WHAT IS EXPECTED = Among the entries below, count the lines holding the string "bounds". Respond with the number alone.

Records contained in a dataset =
----------
(** The handler keeps every selection among the fetched items, unless it
    is ArrowUp or ArrowDown on an empty filtered list. *)
Lemma handler_selectionFetched env D R event :
  selectionFetched D (nav R) ->
  ~ arrowOnEmpty sel (mkApp D R) (KeyDown event) ->
  selectionFetched D (nav (after (handler sel env D R event))).
Proof.
  intros H Hne. unfold handler. cbn in Hne.
  assert (Harrow :
    (keyCase (key event) = CaseArrowUp \/
     keyCase (key event) = CaseArrowDown) ->
    selectionFetched D
      (nav (update sel D
         (setChildId (parentIndex (nav R))
            match
              itemAt (filteredListItems sel D (nav R) (parentIndex (nav R)))
                (wrapAround
                   (findIndexById
                      (get3 (parentIndex (nav R)) (childIds (nav R)))
                      (filteredListItems sel D (nav R)
                         (parentIndex (nav R)))
                    + (if String.eqb (key event) "ArrowUp" then -1 else 1))
                   (Z.of_nat
                      (length (filteredListItems sel D (nav R)
                                 (parentIndex (nav R))))))
            with
            | Some nextItem => JStr (id nextItem)
            | None => JUndefined
            end) R))).
  { intros K.
    assert (Hl : filteredListItems sel D (nav R) (parentIndex (nav R)) <> [])
      by tauto.
    destruct (itemAt_wrapAround _
                (findIndexById
                   (get3 (parentIndex (nav R)) (childIds (nav R)))
                   (filteredListItems sel D (nav R) (parentIndex (nav R)))
                 + (if String.eqb (key event) "ArrowUp" then -1 else 1)) Hl)
      as (it & -> & Hin).
    apply update_selectionFetched; [exact H|].
    apply selectionFetched_setChildId; [|exact H].
    eapply filtered_In, Hin. }
  destruct (keyCase (key event)) eqn:K; cbn [after finished].
  - apply update_selectionFetched; [exact H|].
    eapply selectionFetched_ext; [|exact H]. reflexivity.
  - destruct (findById _ _) as [item|]; cbn [after]; [|exact H].
    destruct (hasChildren item); cbn [after finished]; [|exact H].
    apply update_selectionFetched; [exact H|].
    eapply selectionFetched_ext; [|exact H]. reflexivity.
  - case_bool_decide; cbn [after finished]; [exact H|].
    destruct (api _ _ _); cbn [after]; [|exact H].
    apply update_selectionFetched; [exact H|].
    eapply selectionFetched_ext; [|exact H]. reflexivity.
  - apply Harrow. auto.
  - apply Harrow. auto.
  - destruct (api _ _ _); exact H.
  - apply update_selectionFetched; [exact H|].
    eapply selectionFetched_ext; [|exact H]. reflexivity.
  - destruct (metaKey event || ctrlKey event || altKey event);
      cbn [after finished]; [exact H|].
    destruct (includes _ _); cbn [after finished]; [|exact H].
    assert (H1 : selectionFetched D
                   (nav (update sel D
                      (setParentId (parentIndex (nav R)) (JStr itemCatalogId))
                      R))).
    { apply update_selectionFetched; [exact H|].
      eapply selectionFetched_ext; [|exact H]. reflexivity. }
    apply update_selectionFetched; [exact H1|].
    eapply selectionFetched_ext; [|exact H1]. reflexivity.
Qed.

(** C5 (amended). While the query results stay the same, every event
    other than ArrowUp or ArrowDown on an empty filtered list keeps each
    pane's selection [null] or the id of an item of that pane's fetched
    list. *)
Theorem selection_stays_fetched env a ev :
  selectionFetched (itemsQueries a) (nav (component a)) ->
  keepsData (itemsQueries a) ev ->
  ~ arrowOnEmpty sel a ev ->
  selectionFetched (itemsQueries (step sel env a ev))
                   (nav (component (step sel env a ev))).
Proof.
  destruct a as [D R]. cbn [itemsQueries component].
  intros H Hd Hne. destruct ev as [D'|event|i|k]; cbn [step itemsQueries
    component].
  - cbn in Hd. subst D'. apply pass_selectionFetched, H.
  - apply handler_selectionFetched; assumption.
  - destruct (bool_decide (i = INDIRECT)
              && negb (shouldShowIndirect D (nav R)));
      cbn [itemsQueries component]; [exact H|].
    apply update_selectionFetched; [exact H|].
    eapply selectionFetched_ext; [|exact H]. reflexivity.
  - destruct (filteredListItems sel D (nav R) (parentIndex (nav R)) !! k)
      as [item|] eqn:Hk; cbn [itemsQueries component]; [|exact H].
    apply update_selectionFetched; [exact H|].
    apply selectionFetched_setChildId; [|exact H].
    eapply filtered_In. apply list_elem_of_In.
    eapply list_elem_of_lookup_2, Hk.
Qed.

(** ** The active pane *)

Lemma update_parentIndex D upd R :
  parentIndex (nav (update sel D upd R)) = parentIndex (upd (nav R)).
Proof.
  unfold update. case_bool_decide as E.
  - rewrite E. reflexivity.
  - apply pass_parentIndex.
Qed.

Lemma update_parentIds D upd R :
  parentIds (nav (update sel D upd R)) = parentIds (upd (nav R)).
Proof.
  unfold update. case_bool_decide as E.
  - rewrite E. reflexivity.
  - apply pass_parentIds.
Qed.

(** Tab never leaves the three panes: the conversion back from the
    wrapped number loses nothing. *)
Lemma tab_index_in_range (i : PaneIndex) (direction bounds : Z) :
  (direction = 1 \/ direction = -1) -> (bounds = 2 \/ bounds = 3) ->
  pane_to_Z (pane_of_Z (wrapAround (pane_to_Z i + direction) bounds)) =
  wrapAround (pane_to_Z i + direction) bounds.
Proof.
  intros [->| ->] [->| ->]; destruct i; reflexivity.
Qed.

(** C3 (amended). When [shouldShowIndirect] turns from true to false in a
    pass while the indirect pane is active, the pass leaves
    [parentIndex] at INDIRECT: no effect writes it, the third pane is
    only left out of the rendering.  The next Tab or Shift+Tab then
    moves to ACTION. *)
Theorem indirect_stays_active D D' R :
  parentIndex (nav R) = INDIRECT ->
  shouldShowIndirect D (nav R) = true ->
  shouldShowIndirect D' (nav (pass sel D' R)) = false ->
  parentIndex (nav (pass sel D' R)) = INDIRECT /\
  forall env shift,
    parentIndex
      (nav (after (handler sel env D' (pass sel D' R)
                     (mkKey "Tab" shift false false false)))) = ACTION.
Proof.
  intros Hidx _ Hhide.
  assert (Hkeep : parentIndex (nav (pass sel D' R)) = INDIRECT)
    by (rewrite pass_parentIndex; exact Hidx).
  split; [exact Hkeep|].
  intros env shift. unfold handler.
  cbn [key keyCase String.eqb Ascii.eqb Bool.eqb shiftKey after finished].
  rewrite Hhide, update_parentIndex. cbn [parentIndex setParentIndex].
  rewrite Hkeep. destruct shift; reflexivity.
Qed.

(** ** Keys with a modifier *)

Lemma keyCase_default (k : string) :
  k <> "Tab"%string -> k <> "ArrowRight"%string -> k <> "ArrowLeft"%string ->
  k <> "ArrowUp"%string -> k <> "ArrowDown"%string -> k <> "Enter"%string ->
  k <> "Backspace"%string -> keyCase k = CaseDefault.
Proof.
  intros H1 H2 H3 H4 H5 H6 H7. unfold keyCase.
  repeat match goal with
         | H : k <> ?c |- context [String.eqb k ?c] =>
             rewrite (proj2 (String.eqb_neq k c) H)
         end.
  reflexivity.
Qed.

(** C6 (amended). A key press with Meta, Ctrl or Alt held changes nothing
    and is not consumed, provided the key is none of Tab, ArrowRight,
    ArrowLeft, ArrowUp, ArrowDown, Enter and Backspace: the guard stands
    in the default case of the switch only. *)
Theorem modifier_ignored_in_default_case env D R event :
  metaKey event || ctrlKey event || altKey event = true ->
  key event <> "Tab"%string -> key event <> "ArrowRight"%string ->
  key event <> "ArrowLeft"%string -> key event <> "ArrowUp"%string ->
  key event <> "ArrowDown"%string -> key event <> "Enter"%string ->
  key event <> "Backspace"%string ->
  handler sel env D R event = finished R false.
Proof.
  intros Hmod H1 H2 H3 H4 H5 H6 H7. unfold handler.
  rewrite (keyCase_default _ H1 H2 H3 H4 H5 H6 H7), Hmod. reflexivity.
Qed.

(** ** ArrowRight and ArrowLeft *)

(** ArrowRight on a selected row without children changes nothing. *)
Lemma arrowRight_leaf env D R event item :
  key event = "ArrowRight"%string ->
  findById (get3 (parentIndex (nav R)) (childIds (nav R)))
    (filteredListItems sel D (nav R) (parentIndex (nav R))) = Some item ->
  hasChildren item = false ->
  handler sel env D R event = finished R true.
Proof.
  intros K Hf Hc. unfold handler. rewrite K. cbn [keyCase String.eqb
    Ascii.eqb Bool.eqb]. rewrite Hf, Hc. reflexivity.
Qed.

(** ArrowLeft on a pane whose parent id is [null] changes nothing. *)
Lemma arrowLeft_at_root env D R event :
  key event = "ArrowLeft"%string ->
  get3 (parentIndex (nav R)) (parentIds (nav R)) = JNull ->
  handler sel env D R event = finished R true.
Proof.
  intros K Hp. unfold handler. rewrite K. cbn [keyCase String.eqb
    Ascii.eqb Bool.eqb]. rewrite Hp. reflexivity.
Qed.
----------
TASK SOLUTION = 4